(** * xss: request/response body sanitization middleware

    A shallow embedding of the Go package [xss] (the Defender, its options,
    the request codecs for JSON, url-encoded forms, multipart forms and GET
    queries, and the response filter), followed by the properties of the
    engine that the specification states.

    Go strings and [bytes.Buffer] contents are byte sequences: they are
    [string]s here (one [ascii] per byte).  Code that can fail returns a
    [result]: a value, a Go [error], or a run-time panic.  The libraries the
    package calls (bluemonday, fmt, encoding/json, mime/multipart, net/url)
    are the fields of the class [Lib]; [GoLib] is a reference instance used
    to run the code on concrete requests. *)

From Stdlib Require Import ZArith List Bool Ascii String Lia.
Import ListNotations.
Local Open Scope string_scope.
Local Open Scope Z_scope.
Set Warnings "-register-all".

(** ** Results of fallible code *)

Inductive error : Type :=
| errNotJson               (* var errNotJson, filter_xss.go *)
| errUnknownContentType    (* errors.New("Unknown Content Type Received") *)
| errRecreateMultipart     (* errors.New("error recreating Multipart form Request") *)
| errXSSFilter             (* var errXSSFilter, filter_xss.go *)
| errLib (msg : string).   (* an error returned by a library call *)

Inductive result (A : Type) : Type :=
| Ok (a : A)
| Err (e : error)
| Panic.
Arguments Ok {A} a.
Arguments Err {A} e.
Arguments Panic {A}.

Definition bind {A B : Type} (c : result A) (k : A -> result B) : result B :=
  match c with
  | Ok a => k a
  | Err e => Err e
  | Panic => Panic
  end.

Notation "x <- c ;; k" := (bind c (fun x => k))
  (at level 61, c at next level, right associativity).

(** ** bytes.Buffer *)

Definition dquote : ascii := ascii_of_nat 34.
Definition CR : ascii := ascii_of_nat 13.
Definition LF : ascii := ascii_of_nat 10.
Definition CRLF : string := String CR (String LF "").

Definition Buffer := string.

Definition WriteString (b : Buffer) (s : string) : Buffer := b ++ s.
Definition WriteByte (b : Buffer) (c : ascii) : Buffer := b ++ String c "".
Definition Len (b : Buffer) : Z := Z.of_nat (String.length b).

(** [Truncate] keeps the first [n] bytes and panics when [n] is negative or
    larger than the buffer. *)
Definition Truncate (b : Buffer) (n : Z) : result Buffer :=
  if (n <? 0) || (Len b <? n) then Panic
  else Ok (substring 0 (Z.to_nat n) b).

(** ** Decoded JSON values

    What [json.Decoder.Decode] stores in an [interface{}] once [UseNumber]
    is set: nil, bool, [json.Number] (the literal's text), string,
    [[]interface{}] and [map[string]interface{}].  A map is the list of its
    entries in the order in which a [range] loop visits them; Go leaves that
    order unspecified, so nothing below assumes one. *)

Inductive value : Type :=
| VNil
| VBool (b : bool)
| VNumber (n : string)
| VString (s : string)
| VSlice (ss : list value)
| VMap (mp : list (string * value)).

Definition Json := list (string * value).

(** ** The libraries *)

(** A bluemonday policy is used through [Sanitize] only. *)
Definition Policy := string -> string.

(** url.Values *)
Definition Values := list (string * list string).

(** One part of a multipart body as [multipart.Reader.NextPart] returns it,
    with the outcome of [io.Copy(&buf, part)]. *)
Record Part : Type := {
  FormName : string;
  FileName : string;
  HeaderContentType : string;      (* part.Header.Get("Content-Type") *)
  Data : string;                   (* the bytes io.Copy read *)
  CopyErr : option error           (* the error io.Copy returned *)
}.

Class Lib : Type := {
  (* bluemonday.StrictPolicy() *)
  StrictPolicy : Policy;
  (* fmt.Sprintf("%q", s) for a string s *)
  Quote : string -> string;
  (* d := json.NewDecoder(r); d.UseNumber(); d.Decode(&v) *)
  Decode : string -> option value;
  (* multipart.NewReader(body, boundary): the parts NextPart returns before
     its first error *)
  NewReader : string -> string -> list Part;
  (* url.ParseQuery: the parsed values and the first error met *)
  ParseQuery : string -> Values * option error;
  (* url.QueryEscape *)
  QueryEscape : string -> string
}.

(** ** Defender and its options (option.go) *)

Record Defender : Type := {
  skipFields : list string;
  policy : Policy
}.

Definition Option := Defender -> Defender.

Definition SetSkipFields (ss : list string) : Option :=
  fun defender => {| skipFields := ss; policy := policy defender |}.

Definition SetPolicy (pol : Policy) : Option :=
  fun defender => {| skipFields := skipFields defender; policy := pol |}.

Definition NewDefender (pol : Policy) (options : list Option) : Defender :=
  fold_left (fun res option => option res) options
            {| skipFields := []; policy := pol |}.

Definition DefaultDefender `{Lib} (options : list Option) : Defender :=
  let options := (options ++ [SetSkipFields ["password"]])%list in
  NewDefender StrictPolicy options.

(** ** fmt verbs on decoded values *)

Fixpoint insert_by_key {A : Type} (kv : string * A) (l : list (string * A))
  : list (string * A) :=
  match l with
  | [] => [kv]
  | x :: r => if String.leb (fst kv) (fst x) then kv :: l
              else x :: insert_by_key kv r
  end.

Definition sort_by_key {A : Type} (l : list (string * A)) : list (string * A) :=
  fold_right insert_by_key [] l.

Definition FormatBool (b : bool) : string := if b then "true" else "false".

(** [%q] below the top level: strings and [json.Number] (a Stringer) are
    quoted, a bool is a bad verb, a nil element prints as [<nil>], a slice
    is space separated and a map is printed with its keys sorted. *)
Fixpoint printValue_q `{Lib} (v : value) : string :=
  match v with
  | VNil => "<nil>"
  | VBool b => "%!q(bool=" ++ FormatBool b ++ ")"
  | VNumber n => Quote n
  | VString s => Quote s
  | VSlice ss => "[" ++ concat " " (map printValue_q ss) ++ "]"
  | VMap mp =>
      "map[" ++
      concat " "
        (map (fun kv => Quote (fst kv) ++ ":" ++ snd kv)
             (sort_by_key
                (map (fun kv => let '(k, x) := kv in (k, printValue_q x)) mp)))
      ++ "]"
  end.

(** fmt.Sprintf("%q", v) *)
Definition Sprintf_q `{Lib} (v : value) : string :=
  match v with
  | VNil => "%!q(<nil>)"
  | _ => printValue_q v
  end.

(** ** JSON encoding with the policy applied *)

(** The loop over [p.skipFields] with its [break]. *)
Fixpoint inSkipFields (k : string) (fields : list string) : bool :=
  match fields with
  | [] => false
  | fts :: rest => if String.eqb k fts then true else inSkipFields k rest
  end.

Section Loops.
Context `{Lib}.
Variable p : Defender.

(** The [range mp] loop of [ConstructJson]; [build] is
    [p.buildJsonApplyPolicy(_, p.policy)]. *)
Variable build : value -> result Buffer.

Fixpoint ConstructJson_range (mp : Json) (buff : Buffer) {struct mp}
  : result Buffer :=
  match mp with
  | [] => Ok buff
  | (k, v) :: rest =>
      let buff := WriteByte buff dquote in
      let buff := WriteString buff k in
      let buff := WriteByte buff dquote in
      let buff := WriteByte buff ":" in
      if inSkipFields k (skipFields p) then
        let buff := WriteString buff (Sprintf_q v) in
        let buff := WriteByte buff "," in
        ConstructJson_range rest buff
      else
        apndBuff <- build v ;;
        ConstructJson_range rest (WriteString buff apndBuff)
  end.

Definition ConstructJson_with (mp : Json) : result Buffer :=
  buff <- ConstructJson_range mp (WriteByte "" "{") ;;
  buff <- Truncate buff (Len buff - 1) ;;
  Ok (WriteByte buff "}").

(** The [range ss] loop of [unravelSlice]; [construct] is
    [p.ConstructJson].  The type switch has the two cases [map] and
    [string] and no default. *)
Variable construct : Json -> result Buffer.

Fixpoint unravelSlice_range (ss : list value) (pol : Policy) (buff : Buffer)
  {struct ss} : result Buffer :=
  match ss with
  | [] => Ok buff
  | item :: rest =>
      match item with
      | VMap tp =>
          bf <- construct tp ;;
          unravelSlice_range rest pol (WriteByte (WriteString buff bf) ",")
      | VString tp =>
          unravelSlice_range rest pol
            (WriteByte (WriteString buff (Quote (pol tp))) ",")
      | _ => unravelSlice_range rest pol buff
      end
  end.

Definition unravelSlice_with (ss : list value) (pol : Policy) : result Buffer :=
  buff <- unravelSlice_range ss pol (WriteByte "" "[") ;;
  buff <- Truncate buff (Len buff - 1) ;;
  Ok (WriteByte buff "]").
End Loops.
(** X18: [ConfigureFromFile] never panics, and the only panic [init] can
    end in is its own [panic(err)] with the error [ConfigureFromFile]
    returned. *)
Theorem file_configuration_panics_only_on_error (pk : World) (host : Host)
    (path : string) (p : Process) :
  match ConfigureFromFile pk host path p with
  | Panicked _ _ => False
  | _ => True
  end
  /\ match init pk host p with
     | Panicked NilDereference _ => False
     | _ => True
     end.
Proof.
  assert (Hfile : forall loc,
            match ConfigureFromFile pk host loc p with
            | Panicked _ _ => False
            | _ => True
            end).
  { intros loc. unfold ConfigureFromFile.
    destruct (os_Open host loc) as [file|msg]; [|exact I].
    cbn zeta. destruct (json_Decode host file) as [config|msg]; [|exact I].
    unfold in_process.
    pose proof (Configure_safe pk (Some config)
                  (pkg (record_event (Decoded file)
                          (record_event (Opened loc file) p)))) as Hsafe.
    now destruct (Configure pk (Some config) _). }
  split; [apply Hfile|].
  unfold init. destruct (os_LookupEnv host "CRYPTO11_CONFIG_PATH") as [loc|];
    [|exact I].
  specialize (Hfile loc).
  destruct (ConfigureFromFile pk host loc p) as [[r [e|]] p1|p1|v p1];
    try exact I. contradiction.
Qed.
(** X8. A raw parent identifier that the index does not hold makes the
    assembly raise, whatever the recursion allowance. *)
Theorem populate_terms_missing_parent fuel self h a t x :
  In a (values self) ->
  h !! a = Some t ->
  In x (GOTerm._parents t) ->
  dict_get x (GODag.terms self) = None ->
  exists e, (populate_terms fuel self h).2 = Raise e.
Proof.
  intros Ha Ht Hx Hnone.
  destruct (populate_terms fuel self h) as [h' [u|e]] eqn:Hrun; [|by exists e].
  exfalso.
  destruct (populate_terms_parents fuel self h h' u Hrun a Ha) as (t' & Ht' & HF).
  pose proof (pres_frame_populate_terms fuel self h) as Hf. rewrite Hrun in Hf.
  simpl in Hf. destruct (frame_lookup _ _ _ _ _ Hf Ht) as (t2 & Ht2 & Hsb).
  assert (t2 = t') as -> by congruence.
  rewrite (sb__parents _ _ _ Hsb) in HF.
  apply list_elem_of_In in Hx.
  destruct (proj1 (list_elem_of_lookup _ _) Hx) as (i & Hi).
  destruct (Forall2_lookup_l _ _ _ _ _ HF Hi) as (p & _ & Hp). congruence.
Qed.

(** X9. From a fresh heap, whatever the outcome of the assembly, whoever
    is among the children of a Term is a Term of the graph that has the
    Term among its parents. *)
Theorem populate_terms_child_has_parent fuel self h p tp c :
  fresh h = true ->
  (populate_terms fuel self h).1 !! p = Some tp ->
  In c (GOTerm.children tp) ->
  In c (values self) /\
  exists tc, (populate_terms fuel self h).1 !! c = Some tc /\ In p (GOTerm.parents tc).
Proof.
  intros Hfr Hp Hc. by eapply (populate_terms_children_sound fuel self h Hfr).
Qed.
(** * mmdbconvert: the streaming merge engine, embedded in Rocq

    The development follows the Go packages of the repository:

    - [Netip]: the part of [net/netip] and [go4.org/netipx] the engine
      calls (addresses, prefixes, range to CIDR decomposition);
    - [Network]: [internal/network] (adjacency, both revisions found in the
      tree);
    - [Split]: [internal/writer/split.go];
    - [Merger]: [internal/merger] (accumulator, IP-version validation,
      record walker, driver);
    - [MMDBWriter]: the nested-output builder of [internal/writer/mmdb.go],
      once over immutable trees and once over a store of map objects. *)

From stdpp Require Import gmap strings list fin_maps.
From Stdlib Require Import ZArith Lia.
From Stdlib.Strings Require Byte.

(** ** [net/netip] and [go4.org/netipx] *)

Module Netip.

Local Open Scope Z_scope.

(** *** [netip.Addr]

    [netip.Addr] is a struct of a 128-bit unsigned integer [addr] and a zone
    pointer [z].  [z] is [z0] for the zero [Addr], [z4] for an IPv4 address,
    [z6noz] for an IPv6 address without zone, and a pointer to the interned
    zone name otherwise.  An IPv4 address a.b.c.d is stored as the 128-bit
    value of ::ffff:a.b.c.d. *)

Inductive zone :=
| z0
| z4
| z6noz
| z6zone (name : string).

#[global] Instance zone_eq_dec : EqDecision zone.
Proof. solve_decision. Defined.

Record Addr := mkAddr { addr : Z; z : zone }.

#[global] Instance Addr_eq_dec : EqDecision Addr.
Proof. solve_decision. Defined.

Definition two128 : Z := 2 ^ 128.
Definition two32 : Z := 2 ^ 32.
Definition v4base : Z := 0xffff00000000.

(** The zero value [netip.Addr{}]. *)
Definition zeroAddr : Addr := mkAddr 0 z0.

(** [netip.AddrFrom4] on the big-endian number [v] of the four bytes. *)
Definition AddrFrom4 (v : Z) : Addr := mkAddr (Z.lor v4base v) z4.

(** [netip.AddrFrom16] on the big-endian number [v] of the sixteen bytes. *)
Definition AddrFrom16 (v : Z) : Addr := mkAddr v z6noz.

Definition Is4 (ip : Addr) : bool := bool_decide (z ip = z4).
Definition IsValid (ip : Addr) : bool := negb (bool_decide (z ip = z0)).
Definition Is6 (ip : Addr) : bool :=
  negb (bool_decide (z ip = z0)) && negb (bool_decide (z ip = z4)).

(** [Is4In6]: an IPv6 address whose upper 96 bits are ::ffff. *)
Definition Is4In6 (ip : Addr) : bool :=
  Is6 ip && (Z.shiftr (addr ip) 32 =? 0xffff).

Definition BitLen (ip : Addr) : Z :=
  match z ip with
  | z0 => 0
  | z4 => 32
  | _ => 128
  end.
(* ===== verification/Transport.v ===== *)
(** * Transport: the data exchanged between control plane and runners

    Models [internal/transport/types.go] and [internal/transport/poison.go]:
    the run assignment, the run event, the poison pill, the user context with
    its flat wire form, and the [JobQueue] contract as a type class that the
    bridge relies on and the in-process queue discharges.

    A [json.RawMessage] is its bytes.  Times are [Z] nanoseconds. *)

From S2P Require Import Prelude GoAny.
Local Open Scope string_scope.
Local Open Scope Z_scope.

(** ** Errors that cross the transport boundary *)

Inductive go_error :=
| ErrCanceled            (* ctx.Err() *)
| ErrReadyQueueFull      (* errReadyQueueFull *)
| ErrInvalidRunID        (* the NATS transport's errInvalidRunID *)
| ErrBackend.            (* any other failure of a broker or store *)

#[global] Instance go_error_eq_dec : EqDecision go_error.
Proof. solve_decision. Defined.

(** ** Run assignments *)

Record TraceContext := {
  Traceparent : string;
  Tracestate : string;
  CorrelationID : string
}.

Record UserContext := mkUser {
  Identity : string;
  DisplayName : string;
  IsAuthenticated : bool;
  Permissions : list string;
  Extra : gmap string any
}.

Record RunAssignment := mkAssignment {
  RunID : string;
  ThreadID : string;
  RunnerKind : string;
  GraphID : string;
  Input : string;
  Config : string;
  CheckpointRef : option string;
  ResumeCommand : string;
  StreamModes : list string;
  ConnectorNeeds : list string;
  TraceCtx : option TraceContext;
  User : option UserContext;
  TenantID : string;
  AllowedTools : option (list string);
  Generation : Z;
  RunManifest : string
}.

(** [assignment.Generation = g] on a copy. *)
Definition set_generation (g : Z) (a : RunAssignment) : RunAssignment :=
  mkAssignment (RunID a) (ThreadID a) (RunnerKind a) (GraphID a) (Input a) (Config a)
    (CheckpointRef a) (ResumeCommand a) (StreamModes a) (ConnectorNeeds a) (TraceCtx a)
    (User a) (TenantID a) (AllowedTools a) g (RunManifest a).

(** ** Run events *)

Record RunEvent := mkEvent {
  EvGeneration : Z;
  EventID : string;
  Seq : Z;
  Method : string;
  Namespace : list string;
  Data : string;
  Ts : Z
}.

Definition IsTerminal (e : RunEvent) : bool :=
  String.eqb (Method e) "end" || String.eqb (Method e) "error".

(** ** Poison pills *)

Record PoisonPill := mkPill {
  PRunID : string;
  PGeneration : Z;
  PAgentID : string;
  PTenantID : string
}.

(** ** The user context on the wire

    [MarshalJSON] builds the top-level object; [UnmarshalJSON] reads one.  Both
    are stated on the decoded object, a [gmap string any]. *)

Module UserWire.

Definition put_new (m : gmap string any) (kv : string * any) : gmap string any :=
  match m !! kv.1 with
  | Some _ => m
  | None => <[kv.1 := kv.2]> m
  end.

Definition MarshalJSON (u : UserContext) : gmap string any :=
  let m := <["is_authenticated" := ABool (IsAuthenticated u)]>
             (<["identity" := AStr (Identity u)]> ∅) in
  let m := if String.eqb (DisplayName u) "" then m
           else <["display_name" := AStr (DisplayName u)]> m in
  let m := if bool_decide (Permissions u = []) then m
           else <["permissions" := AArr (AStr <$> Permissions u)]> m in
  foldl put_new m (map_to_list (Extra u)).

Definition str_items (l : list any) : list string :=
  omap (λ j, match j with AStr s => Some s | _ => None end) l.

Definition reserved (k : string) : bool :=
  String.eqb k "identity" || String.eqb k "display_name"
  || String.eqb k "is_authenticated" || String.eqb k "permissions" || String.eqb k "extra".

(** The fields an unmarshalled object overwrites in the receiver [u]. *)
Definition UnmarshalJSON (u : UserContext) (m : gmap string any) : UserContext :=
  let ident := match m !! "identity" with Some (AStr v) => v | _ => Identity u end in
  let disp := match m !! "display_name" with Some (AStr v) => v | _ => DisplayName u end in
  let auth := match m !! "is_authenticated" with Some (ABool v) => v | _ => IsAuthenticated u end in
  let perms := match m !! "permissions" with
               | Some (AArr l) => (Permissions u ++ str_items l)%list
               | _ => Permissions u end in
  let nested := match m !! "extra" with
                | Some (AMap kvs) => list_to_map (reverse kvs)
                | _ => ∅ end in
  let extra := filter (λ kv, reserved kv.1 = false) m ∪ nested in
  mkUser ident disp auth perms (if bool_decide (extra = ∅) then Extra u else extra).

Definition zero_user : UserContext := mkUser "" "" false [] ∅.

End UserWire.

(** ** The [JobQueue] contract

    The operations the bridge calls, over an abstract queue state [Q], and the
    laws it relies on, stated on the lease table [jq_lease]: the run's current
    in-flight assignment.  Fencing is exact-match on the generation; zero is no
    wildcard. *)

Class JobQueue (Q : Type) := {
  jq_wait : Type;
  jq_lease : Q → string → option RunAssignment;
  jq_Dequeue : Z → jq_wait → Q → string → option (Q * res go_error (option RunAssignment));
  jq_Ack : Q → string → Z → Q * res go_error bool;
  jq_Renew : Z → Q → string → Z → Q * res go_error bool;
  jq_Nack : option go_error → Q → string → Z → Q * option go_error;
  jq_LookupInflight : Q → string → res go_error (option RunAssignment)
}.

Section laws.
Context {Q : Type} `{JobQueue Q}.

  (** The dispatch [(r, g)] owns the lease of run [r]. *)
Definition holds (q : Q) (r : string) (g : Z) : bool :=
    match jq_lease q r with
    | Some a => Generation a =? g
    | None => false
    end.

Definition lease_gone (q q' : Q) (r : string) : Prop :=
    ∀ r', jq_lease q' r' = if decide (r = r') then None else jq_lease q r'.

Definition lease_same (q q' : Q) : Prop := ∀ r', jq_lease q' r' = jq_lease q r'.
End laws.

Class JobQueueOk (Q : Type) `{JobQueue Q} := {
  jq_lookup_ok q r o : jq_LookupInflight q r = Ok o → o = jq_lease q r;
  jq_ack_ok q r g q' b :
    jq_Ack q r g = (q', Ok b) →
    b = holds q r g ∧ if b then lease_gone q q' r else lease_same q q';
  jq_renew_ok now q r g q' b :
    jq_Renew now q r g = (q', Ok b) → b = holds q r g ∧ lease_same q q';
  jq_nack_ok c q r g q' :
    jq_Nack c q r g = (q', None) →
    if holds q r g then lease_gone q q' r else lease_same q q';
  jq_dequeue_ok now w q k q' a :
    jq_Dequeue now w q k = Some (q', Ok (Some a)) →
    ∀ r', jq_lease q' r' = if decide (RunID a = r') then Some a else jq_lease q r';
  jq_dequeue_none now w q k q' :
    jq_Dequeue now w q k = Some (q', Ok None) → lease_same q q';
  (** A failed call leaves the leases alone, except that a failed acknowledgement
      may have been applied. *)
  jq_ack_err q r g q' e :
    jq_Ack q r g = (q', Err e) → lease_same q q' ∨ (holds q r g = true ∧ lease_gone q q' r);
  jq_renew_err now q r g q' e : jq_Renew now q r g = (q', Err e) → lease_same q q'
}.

+++

[Exercise instructions] Retype only the stretch of lines above starting at the one with "Definition MarshalJSON (u" and stopping at the one with "let m := if String.eqb", exactly as written, with both kept.

[Exercise solution]
Definition MarshalJSON (u : UserContext) : gmap string any :=
  let m := <["is_authenticated" := ABool (IsAuthenticated u)]>
             (<["identity" := AStr (Identity u)]> ∅) in
  let m := if String.eqb (DisplayName u) "" then m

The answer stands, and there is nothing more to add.